== Data extract

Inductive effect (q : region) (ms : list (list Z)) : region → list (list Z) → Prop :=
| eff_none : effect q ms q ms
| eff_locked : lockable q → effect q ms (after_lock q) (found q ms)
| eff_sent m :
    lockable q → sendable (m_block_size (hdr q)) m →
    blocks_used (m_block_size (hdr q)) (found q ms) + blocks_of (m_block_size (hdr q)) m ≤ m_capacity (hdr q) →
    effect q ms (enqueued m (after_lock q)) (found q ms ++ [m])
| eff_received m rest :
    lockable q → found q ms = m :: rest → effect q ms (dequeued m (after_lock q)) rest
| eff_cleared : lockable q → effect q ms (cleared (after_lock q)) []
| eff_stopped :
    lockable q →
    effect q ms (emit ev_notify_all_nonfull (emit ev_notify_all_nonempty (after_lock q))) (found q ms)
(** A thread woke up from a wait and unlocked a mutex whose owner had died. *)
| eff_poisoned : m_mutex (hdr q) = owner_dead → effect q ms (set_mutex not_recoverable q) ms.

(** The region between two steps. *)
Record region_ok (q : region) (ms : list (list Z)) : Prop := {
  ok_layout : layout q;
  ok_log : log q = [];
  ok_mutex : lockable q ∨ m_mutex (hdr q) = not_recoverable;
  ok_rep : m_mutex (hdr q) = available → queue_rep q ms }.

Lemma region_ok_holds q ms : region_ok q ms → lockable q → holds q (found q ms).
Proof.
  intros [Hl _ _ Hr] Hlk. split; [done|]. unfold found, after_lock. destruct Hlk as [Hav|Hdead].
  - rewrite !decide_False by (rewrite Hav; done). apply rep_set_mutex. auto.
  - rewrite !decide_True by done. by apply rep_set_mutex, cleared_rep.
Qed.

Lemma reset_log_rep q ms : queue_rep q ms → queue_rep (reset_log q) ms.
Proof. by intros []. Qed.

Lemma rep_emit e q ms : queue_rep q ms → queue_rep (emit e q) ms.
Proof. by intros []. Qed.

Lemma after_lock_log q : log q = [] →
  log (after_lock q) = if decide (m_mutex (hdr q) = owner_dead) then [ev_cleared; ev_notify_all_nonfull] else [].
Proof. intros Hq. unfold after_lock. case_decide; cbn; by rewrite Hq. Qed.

====

[Task statement]: Exactly the lines above from the one with "ok_log : log q = [];" to the one with "- rewrite !decide_False", both included, are to be quoted; leave the rest out.

[Your response]:
  ok_log : log q = [];
  ok_mutex : lockable q ∨ m_mutex (hdr q) = not_recoverable;
  ok_rep : m_mutex (hdr q) = available → queue_rep q ms }.

Lemma region_ok_holds q ms : region_ok q ms → lockable q → holds q (found q ms).
Proof.
  intros [Hl _ _ Hr] Hlk. split; [done|]. unfold found, after_lock. destruct Hlk as [Hav|Hdead].
  - rewrite !decide_False by (rewrite Hav; done). apply rep_set_mutex. auto.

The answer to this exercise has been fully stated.